January, 2020 [S&P Global Platts] – Fujairah, the biggest bunkering hub in the Middle East, is about to reveal plans for new storage and refining projects as it reclaims more land to make way for future demand, an official told S&P Global Platts on Wednesday.
Fujairah Oil Industry Zone, the authority managing the land used for storage tanks and refining in the UAE emirate, will announce details soon, Captain Salem al-Hamoudi, who is FOIZ director, said in an interview. .
“This year they (new projects) are likely to be more tankage (mixed products and crude) and refinery,” he said at the zone’s headquarters.
Fujairah, the eastern emirate of the seven-member UAE federation, is capitalizing on its position outside the Strait of Hormuz to attract investments that have typically gone into bunkering operations. Now the emirate wants to boost its profile by adding more refining and crude storage, among other facilities.
For that purpose, FOIZ is expanding available land by about 7% and reclaiming some .66 sq km from the sea in the next 15 to 16 months, which will boost the total area to 10.6 sq km. Around 30% of the reclamation is complete, he said.
“There is room for crude which is partially there,” al-Hamoudi said. “Derivatives are there already and we are aiming nowadays for LPG, LNG and petrochemicals as well as adding more refining capacity. This is the basket we are aiming at for the new land.”
Refining Capacity
Currently there are two major refineries in Fujairah, both of which can produce low sulfur fuel oil in compliance with the International Maritime Organization’s mandate to have 0.5% sulfur content starting this year from 3.5% previously.

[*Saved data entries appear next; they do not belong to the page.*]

Lemma backtrack_spec dd o :
  dd < length o →
  ∃ q, rev o = rev (backtrack dd o) ++ q ∧ q ≠ []
       ∧ (dd ≤ length (backtrack dd o))%nat
       ∧ (length (backtrack dd o) = dd ∨ ∃ q', q = Separator :: q').
Proof.
  induction o as [|c o IH]; simpl; [lia|]. intros Hlt.
  case_bool_decide as Hdd; simpl.
  - destruct (IsPathSeparator c) eqn:Hc; simpl.
    + exists [c]. split; [done|]. split; [done|]. split; [lia|]. right. exists [].
      unfold IsPathSeparator in Hc. apply bool_decide_eq_true_1 in Hc. by subst.
    + destruct (IH Hdd) as (q & Hq & Hne & Hle & Hend). exists (q ++ [c]).
      split; [by rewrite Hq, <- app_assoc|]. split; [by destruct q|]. split; [done|].
      destruct Hend as [?|[q' ->]]; [by left|]. right. by exists (q' ++ [c]).
  - exists [c]. split; [done|]. split; [done|]. split; [lia|]. left. lia.
Qed.

Lemma elements_all_noSeparator path : Forall (λ e, noSeparator e = true) (elements path).
Proof.
  induction path as [|c rest IH]; simpl.
  - by constructor.
  - destruct (IsPathSeparator c) eqn:Hc.
    + by constructor.
    + destruct (elements rest) as [|e es]; [by constructor; [unfold noSeparator; simpl; rewrite Hc|]|].
      inversion IH as [|? ? He Hes]; subst. constructor; [|done].
      unfold noSeparator in *. simpl. by rewrite Hc.
Qed.

Lemma startsClean_app s t : s ≠ [] → startsClean s → startsClean (s ++ t).
Proof.
  destruct s as [|a [|b s]]; [done| |]; simpl.
  - intros _ [Ha Hdot]. split; [done|]. intros ->. by destruct (Hdot eq_refl).
  - intros _ [Ha Hdot]. done.
Qed.

Lemma startsClean_element e :
  e ≠ "" → e ≠ "." → noSeparator e = true → startsClean (list_ascii_of_string e).
Proof.
  intros He1 He2. unfold noSeparator. destruct e as [|a e]; [done|]. simpl.
  intros [Ha He]%andb_true_iff. apply negb_true_iff in Ha.
  unfold IsPathSeparator in Ha. apply bool_decide_eq_false_1 in Ha. split; [done|].
  intros ->. destruct e as [|b e]; [done|]. simpl in *.
  apply andb_true_iff in He as [Hb _]. apply negb_true_iff in Hb.
  unfold IsPathSeparator in Hb. by apply bool_decide_eq_false_1 in Hb.
Qed.

Lemma rev_out_append_bytes e st :
  rev (out (append_bytes e st)) = rev (out st) ++ list_ascii_of_string e.
Proof. by rewrite out_append_bytes, rev_app_distr, rev_involutive. Qed.

Lemma dotdot_append_bytes e st : dotdot (append_bytes e st) = dotdot st.
Proof. revert st. induction e as [|c e IH]; intros st; simpl; [done|]. by rewrite IH. Qed.

Lemma bufferInv_append_bytes rooted e st1 :
  bufferInv rooted (append_bytes e st1)
  ↔ (if rooted then dotdot st1 = 1 ∧ ∃ t, rev (out (append_bytes e st1)) = Separator :: t
     else dotdot st1 ≠ 1 ∧ startsClean (rev (out (append_bytes e st1)))).
Proof. unfold bufferInv. by rewrite dotdot_append_bytes. Qed.

Lemma rev_nil_length {A} (l : list A) : rev l = [] → length l = 0.
Proof. intros H. apply (f_equal (@length _)) in H. by rewrite length_rev in H. Qed.

Lemma bufferInv_step rooted st e :
  noSeparator e = true → bufferInv rooted st → bufferInv rooted (clean_step rooted st e).
Proof.
  intros Hns Hinv. unfold clean_step.
  case_bool_decide as He1; [done|].
  case_bool_decide as He2; [done|].
  case_bool_decide as He3.
  - case_bool_decide as Hdd.
    + destruct (backtrack_spec _ _ Hdd) as (q & Hq & Hne & Hle & Hend).
      destruct rooted; simpl in *.
      * destruct Hinv as [Hd [t Ht]]. split; [done|].
        rewrite Ht in Hq. destruct (rev (backtrack _ _)) as [|a s] eqn:Hb.
        -- apply rev_nil_length in Hb. lia.
        -- injection Hq as <- _. by eexists.
      * destruct Hinv as [Hd Hs]. split; [done|].
        rewrite Hq in Hs. destruct (rev (backtrack _ _)) as [|a [|b s]] eqn:Hb; [done| |].
        -- simpl in *. destruct Hs as [Ha Hdot]. split; [done|]. intros ->.
           destruct Hend as [Hlen|[q' ->]].
           ++ apply (f_equal (@length _)) in Hb. rewrite length_rev in Hb. simpl in Hb. lia.
           ++ by destruct (Hdot eq_refl).
        -- simpl in *. done.
    + destruct rooted; simpl; [done|].
      destruct Hinv as [Hd Hs]. split.
      * unfold w. case_bool_decide; simpl; lia.
      * case_bool_decide as Hw; simpl.
        -- rewrite <- !app_assoc. apply startsClean_app; [|done].
           unfold w in Hw. intros Hnil. apply rev_nil_length in Hnil. lia.
        -- unfold w in Hw. destruct (out st); [|simpl in Hw; lia]. simpl.
           split; [done|]. intros _. done.
  - rewrite bufferInv_append_bytes. destruct rooted; simpl in *.
    + destruct Hinv as [Hd [t Ht]]. rewrite rev_out_append_bytes.
      split; [by destruct (negb _)|].
      destruct (negb _); simpl; rewrite Ht; simpl; by eexists.
    + destruct Hinv as [Hd Hs]. rewrite rev_out_append_bytes.
      split; [by destruct (negb _)|].
      case_bool_decide as Hw; simpl.
      * unfold w in Hw. destruct (out st); [|done]. simpl.
        by apply startsClean_element.
      * rewrite <- app_assoc. apply startsClean_app; [|done].
        unfold w in Hw. intros Hnil. by apply rev_nil_length in Hnil.
Qed.

Lemma bufferInv_fold rooted es st :
  Forall (λ e, noSeparator e = true) es → bufferInv rooted st →
  bufferInv rooted (fold_left (clean_step rooted) es st).
Proof.
  intros Hes. revert st. induction Hes as [|e es He Hes IH]; intros st Hinv; simpl; [done|].
  apply IH. by apply bufferInv_step.
Qed.

Lemma string_of_list_ascii_nil l : string_of_list_ascii l = "" → l = [].
Proof. by destruct l. Qed.

(** Joining a clean element below a directory gives the entry of that
    name in the cleaned directory. *)
Lemma Join_child dir c :
  isPathElement c = true → Join [dir; c] = childOf (Clean dir) c.
Proof.
  intros Hel. rewrite (Join_element _ _ Hel).
  destruct dir as [|d dir]; [done|].
  unfold parentPrefix, Clean.
  set (rooted := IsPathSeparator d).
  set (st0 := if rooted then _ else _).
  assert (bufferInv rooted st0) as Hinv0.
  { subst st0. destruct rooted; simpl; [split; [done|by eexists]|done]. }
  pose proof (bufferInv_fold rooted _ st0 (elements_all_noSeparator (String d dir)) Hinv0) as Hinv.
  set (st := fold_left _ _ st0) in *. clearbody st. clear Hinv0.
  assert (Hlen : w st = length (rev (out st))) by (unfold w; by rewrite length_rev).
  assert (Hsep : ∀ s : string, s +:+ String Separator c = (s +:+ "/") +:+ c).
  { intros s. induction s as [|ch s IH]; [done|].
    change (String ch (s +:+ String Separator c) = String ch ((s +:+ "/") +:+ c)).
    by f_equal. }
  unfold childOf.
  destruct rooted; simpl in Hinv; cbn [andb orb negb].
  - destruct Hinv as [_ [t Ht]]. rewrite Hlen, Ht in *.
    rewrite (bool_decide_eq_false_2 (length (Separator :: t) = 0)) by done.
    destruct t as [|b t].
    + rewrite bool_decide_eq_true_2 by done. cbn [negb orb andb].
      unfold string_of_out. by rewrite Ht.
    + rewrite bool_decide_eq_false_2 by done. cbn [negb orb andb].
      unfold string_of_out, append_byte. cbn [out rev]. rewrite Ht.
      rewrite string_of_list_ascii_app. cbn [string_of_list_ascii].
      rewrite bool_decide_eq_false_2 by done.
      rewrite bool_decide_eq_false_2 by done.
      by rewrite Hsep.
  - destruct Hinv as [_ Hs]. rewrite Hlen in *.
    destruct (rev (out st)) as [|a s] eqn:Hr.
    + rewrite bool_decide_eq_true_2 by done. cbn [negb orb andb].
      unfold string_of_out. by rewrite Hr.
    + rewrite bool_decide_eq_false_2 by done. cbn [negb orb andb].
      unfold string_of_out, append_byte. cbn [out rev]. rewrite Hr.
      rewrite string_of_list_ascii_app. cbn [string_of_list_ascii].
      destruct Hs as [Ha Hdot].
      rewrite bool_decide_eq_false_2.
      2:{ intros [= -> Hnil]. apply string_of_list_ascii_nil in Hnil. subst s.
          by destruct (Hdot eq_refl). }
      rewrite bool_decide_eq_false_2 by (by intros [= -> _]).
      by rewrite Hsep.
Qed.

Vitol’s refinery has a processing capacity of up to 82,000 b/d. Uniper’s facility can refine 67,000 b/d and produce about 3.6 million t/year of marine fuels with sulfur content as low as 0.1%, according to its website.
UAE-based Brooge Petroleum and Gas Investment Co. is building a 24,000 b/d refinery that will produce mainly low-sulfur fuel oil in the first quarter of this year.

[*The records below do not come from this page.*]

(** * convert_md.py: the line-oriented markdown-to-HTML converter

    A shallow embedding of [format_inline], [render_table] and the scan loop
    of [main] from [src/convert_md.py], followed by the properties of the
    block parser and of the inline formatter.

    Python strings are sequences of Unicode code points: a character is a
    code point ([N]) and a string is a list of characters.  String constants
    of the source are written [py "..."]. *)

From Stdlib Require Import String Ascii DecimalString.
From Stdlib Require Import List NArith Bool Arith Lia.
Import ListNotations.

Local Open Scope list_scope.

(* ------------------------------------------------------------------ *)
(** ** Python strings *)

Module PyStr.

Definition char := N.
Definition str := list char.

(** A string constant of the source. *)
Definition py (s : string) : str :=
  map N_of_ascii (list_ascii_of_string s).

(** The double quote, which the source writes inside single-quoted and
    f-string literals. *)
Definition dquote : char := 34%N.
Definition newline : char := 10%N.

Definition char_eqb (a b : char) : bool := N.eqb a b.

Fixpoint str_eqb (a b : str) : bool :=
  match a, b with
  | [], [] => true
  | x :: a', y :: b' => char_eqb x y && str_eqb a' b'
  | _, _ => false
  end.

(** [not s] on a string or a list: true exactly on the empty one. *)
Definition is_empty {A : Type} (s : list A) : bool :=
  match s with [] => true | _ :: _ => false end.

(** [c in chars]. *)
Definition char_in (c : char) (chars : str) : bool :=
  existsb (char_eqb c) chars.

(** [str.isspace] on one character: the code points CPython's
    [Py_UNICODE_ISSPACE] accepts. *)
Definition is_space (c : char) : bool :=
  ((9 <=? c) && (c <=? 13) || (28 <=? c) && (c <=? 32)
   || (c =? 133) || (c =? 160) || (c =? 5760)
   || (8192 <=? c) && (c <=? 8202)
   || (c =? 8232) || (c =? 8233) || (c =? 8239) || (c =? 8287)
   || (c =? 12288))%N.

(** [s.lstrip] with the set of characters to remove given as a predicate. *)
Fixpoint lstrip_by (p : char -> bool) (s : str) : str :=
  match s with
  | [] => []
  | c :: r => if p c then lstrip_by p r else s
  end.

(** [s.rstrip]: the characters removed are the longest suffix satisfying
    [p]. *)
Fixpoint rstrip_by (p : char -> bool) (s : str) : str :=
  match s with
  | [] => []
  | c :: r =>
      match rstrip_by p r with
      | [] => if p c then [] else [c]
      | r' => c :: r'
      end
  end.

Definition strip_by (p : char -> bool) (s : str) : str :=
  rstrip_by p (lstrip_by p s).

(** [s.strip()]: whitespace removed at both ends. *)
Definition strip (s : str) : str := strip_by is_space s.

(** [s.strip(chars)]: every leading and trailing character that occurs in
    [chars] is removed. *)
Definition strip_chars (chars : str) (s : str) : str :=
  strip_by (fun c => char_in c chars) s.

(** [s.startswith(prefix)]. *)
Fixpoint startswith (s prefix : str) {struct prefix} : bool :=
  match prefix, s with
  | [], _ => true
  | p :: prefix', c :: s' => char_eqb c p && startswith s' prefix'
  | _ :: _, [] => false
  end.

(** [sub in s]. *)
Fixpoint contains (sub s : str) : bool :=
  startswith s sub
  || match s with
     | [] => false
     | _ :: r => contains sub r
     end.

(** [s.split(sep)] for a one-character separator: always at least one
    field. *)
Fixpoint split (sep : char) (s : str) : list str :=
  match s with
  | [] => [[]]
  | c :: r =>
      if char_eqb c sep then [] :: split sep r
      else match split sep r with
           | f :: fs => (c :: f) :: fs
           | [] => [[c]]
           end
  end.

(** [s.replace(old, new)] for a one-character [old]. *)
Fixpoint replace_char (old : char) (new : str) (s : str) : str :=
  match s with
  | [] => []
  | c :: r =>
      (if char_eqb c old then new else [c]) ++ replace_char old new r
  end.

(** [all(c in chars for c in s)]. *)
Definition all_in (chars : str) (s : str) : bool :=
  forallb (fun c => char_in c chars) s.

(** [str(n)] for a non-negative integer, as an f-string prints it. *)
Definition str_of_nat (n : nat) : str :=
  py (NilZero.string_of_uint (Nat.to_uint n)).

(** ["".join(parts)]. *)
Definition join_empty (parts : list str) : str := concat parts.

(** [sep.join(parts)]. *)
Fixpoint join (sep : str) (parts : list str) : str :=
  match parts with
  | [] => []
  | [p] => p
  | p :: rest => p ++ sep ++ join sep rest
  end.

End PyStr.
Import PyStr.

(* ------------------------------------------------------------------ *)
(** ** The fragment of [re] that [format_inline] uses

    The four patterns are built from literals, one lookbehind, one lookahead
    and the lazy group [(.*?)].  A pattern is embedded as the function that
    attempts it at one position, in the order the backtracking matcher of
    [re] explores: [(.*?)] first tries the rest of the pattern with the
    group as short as possible and extends the group by one character, which
    must not be a newline, only when the rest fails. *)

Module Re.

(** [.] without [re.DOTALL]. *)
Definition is_dot (c : char) : bool := negb (char_eqb c newline).

(** A literal: the text after it, when the text starts with it. *)
Fixpoint lit (l : str) (s : str) : option str :=
  match l, s with
  | [], _ => Some s
  | a :: l', c :: s' => if char_eqb c a then lit l' s' else None
  | _ :: _, [] => None
  end.

(** [(.*?)] followed by the rest [k] of the pattern: the captured group and
    what [k] returns. *)
Fixpoint lazy_dot {A : Type} (k : str -> option A) (s : str)
  : option (str * A) :=
  match k s with
  | Some a => Some ([], a)
  | None =>
      match s with
      | [] => None
      | c :: r =>
          if is_dot c then
            match lazy_dot k r with
            | Some (g, a) => Some (c :: g, a)
            | None => None
            end
          else None
      end
  end.

(** An attempt at one position sees the character before it (for a
    lookbehind) and the text from it; on success it gives the expanded
    replacement template and the text after the match. *)
Definition attempt := option char -> str -> option (str * str).

(** [re.sub(pattern, repl, text)] for a pattern that cannot match the empty
    string: the text is scanned from the left, at each position not inside
    an earlier match the pattern is attempted, a match is replaced and the
    scan resumes after it.  [skip] counts the characters of the current
    match still to pass over. *)
Fixpoint sub_loop (m : attempt) (prev : option char) (skip : nat)
  (text : str) : str :=
  match text with
  | [] => []
  | c :: rest =>
      match skip with
      | S k => sub_loop m (Some c) k rest
      | O =>
          match m prev text with
          | Some (repl, after) =>
              repl ++ sub_loop m (Some c)
                        (length text - length after - 1) rest
          | None => c :: sub_loop m (Some c) 0 rest
          end
      end
  end.

Definition sub (m : attempt) (text : str) : str := sub_loop m None 0 text.

Definition star : char := 42%N.

(** A lookbehind for one character: at the start of the text there is no
    character to look at. *)
Definition preceded_by (c : char) (prev : option char) : bool :=
  match prev with
  | Some p => char_eqb p c
  | None => false
  end.

(** Bold (line 179): two stars, the lazy group, two stars; replaced by the
    group inside a strong element. *)
Definition bold : attempt := fun _ s =>
  match lit (py "**") s with
  | Some s1 =>
      match lazy_dot (lit (py "**")) s1 with
      | Some (g1, after) =>
          Some (py "<strong>" ++ g1 ++ py "</strong>", after)
      | None => None
      end
  | None => None
  end.

(** Italic (line 181): a star that is neither preceded (lookbehind) nor
    followed (lookahead) by a star, the lazy group, a star; replaced by the
    group inside an em element. *)
Definition italic : attempt := fun prev s =>
  if preceded_by star prev then None else
  match lit (py "*") s with
  | Some s1 =>
      if startswith s1 (py "*") then None else
      match lazy_dot (lit (py "*")) s1 with
      | Some (g1, after) => Some (py "<em>" ++ g1 ++ py "</em>", after)
      | None => None
      end
  | None => None
  end.

(** Code (line 183): a backtick, the lazy group, a backtick; replaced by
    the group inside a code element. *)
Definition code : attempt := fun _ s =>
  match lit (py "`") s with
  | Some s1 =>
      match lazy_dot (lit (py "`")) s1 with
      | Some (g1, after) => Some (py "<code>" ++ g1 ++ py "</code>", after)
      | None => None
      end
  | None => None
  end.

(** Link (line 185): an opening bracket, the lazy group 1, a closing
    bracket and an opening parenthesis, the lazy group 2, a closing
    parenthesis; replaced by an anchor whose href is group 2 and whose text
    is group 1. *)
Definition link : attempt := fun _ s =>
  match lit (py "[") s with
  | Some s1 =>
      match lazy_dot (fun s2 =>
               match lit (py "](") s2 with
               | Some s3 => lazy_dot (lit (py ")")) s3
               | None => None
               end) s1 with
      | Some (g1, (g2, after)) =>
          Some (py "<a href=" ++ [dquote] ++ g2 ++ [dquote] ++ py ">"
                  ++ g1 ++ py "</a>", after)
      | None => None
      end
  | None => None
  end.

End Re.

(* ------------------------------------------------------------------ *)
(** ** [format_inline] *)

Definition format_inline (text : str) : str :=
  let text := Re.sub Re.bold text in
  let text := Re.sub Re.italic text in
  let text := Re.sub Re.code text in
  let text := Re.sub Re.link text in
  text.

(* ------------------------------------------------------------------ *)
(** ** [html.escape]

    The standard library's function, with [quote=True] as [main] calls it:
    five replacements in sequence, the ampersand first. *)

Definition html_escape (s : str) : str :=
  let s := replace_char 38%N (py "&amp;") s in
  let s := replace_char 60%N (py "&lt;") s in
  let s := replace_char 62%N (py "&gt;") s in
  let s := replace_char dquote (py "&quot;") s in
  let s := replace_char 39%N (py "&#x27;") s in
  s.

(* ------------------------------------------------------------------ *)
(** ** Exceptions

    The only operation of the modelled code that can raise is list
    indexing. *)

Inductive exc (A : Type) : Type :=
| Ok (a : A)
| IndexError.
Arguments Ok {A} a.
Arguments IndexError {A}.

Definition bind {A B : Type} (e : exc A) (k : A -> exc B) : exc B :=
  match e with
  | Ok a => k a
  | IndexError => IndexError
  end.

Notation "x <- e ;; k" := (bind e (fun x => k))
  (at level 61, e at next level, right associativity).

(** [rows[i]]. *)
Definition index {A : Type} (l : list A) (i : nat) : exc A :=
  match nth_error l i with
  | Some a => Ok a
  | None => IndexError
  end.

(* ------------------------------------------------------------------ *)
(** ** [render_table] *)

Definition pipe : char := 124%N.

(** Lines 194, 208 and 217: [row.strip("|").split("|")] with every field
    stripped of whitespace. *)
Definition cells (row : str) : list str :=
  map strip (split pipe (strip_chars (py "|") row)).

(** Lines 196-198: the header loop, which skips the empty cells. *)
Definition header_loop (cols : list str) (html_parts : list str) : list str :=
  fold_left
    (fun parts c =>
       if is_empty c then parts
       else parts ++ [py "<th>" ++ format_inline c ++ py "</th>"])
    cols html_parts.

(** Lines 218-219: the data loop, which appends one cell per field. *)
Definition data_loop (clean_cols : list str) (html_parts : list str)
  : list str :=
  fold_left
    (fun parts c => parts ++ [py "<td>" ++ format_inline c ++ py "</td>"])
    clean_cols html_parts.

(** Lines 207-220: one pass of the row loop.  The loop of lines 210-214
    over [cols] appends nothing and raises nothing, so it leaves no trace
    here. *)
Definition row_body (html_parts : list str) (row : str) : list str :=
  let html_parts := html_parts ++ [py "<tr>"] in
  let clean_cols := cells (strip row) in
  let html_parts := data_loop clean_cols html_parts in
  html_parts ++ [py "</tr>"].

Definition render_table (rows : list str) : exc str :=
  match rows with
  | [] => Ok []
  | _ :: _ =>
      let html_parts := [py "<table>"] in
      header_row <- index rows 0 ;;
      let cols := cells header_row in
      let html_parts := html_parts ++ [py "<thead><tr>"] in
      let html_parts := header_loop cols html_parts in
      let html_parts := html_parts ++ [py "</tr></thead>"] in
      start_idx <-
        (if 1 <? length rows then
           row1 <- index rows 1 ;;
           Ok (if contains (py "---") row1 then 2 else 1)
         else Ok 1) ;;
      let html_parts := html_parts ++ [py "<tbody>"] in
      let html_parts := fold_left row_body (skipn start_idx rows) html_parts in
      let html_parts := html_parts ++ [py "</tbody></table>"] in
      Ok (join_empty html_parts)
  end.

The pivot toward cleaner fuels has prompted Fujairah to consider using LNG as bunkering fuel in the future and is talking to various investors about this project, which will be launched once there is a demand for the commodity, al-Hamoudi said.
Currently Fujairah has crude and oil products storage capacity exceeding 10 million cubic meters with plans to reach up to 16 million cubic meters in 2023.
Part of this new capacity will come from Abu Dhabi National Oil Co., the UAE’s biggest oil producer pumping some 3 million b/d, which is building the world’s largest single-site underground crude storage in Fujairah’s mountains adjacent to the port. The caverns will have three compartments; each can hold 14 million barrels.
Mountain Caverns
Now Fujairah would like to replicate this idea and invite other national oil companies to store their crude in the emirate’s mountains, according to Captain Mousa Murad, the port’s general manager.
“We are thinking about how we are going to sell underground storage in place of tank storage because right now we do not have enough land,” Murad said in a separate interview recently.
“The mountains are available especially for big companies. It may also be cheaper and safer.”
Besides ADNOC, some of the other big oil companies operating in Fujairah include Saudi Aramco, which opened a trading office in the emirate last year.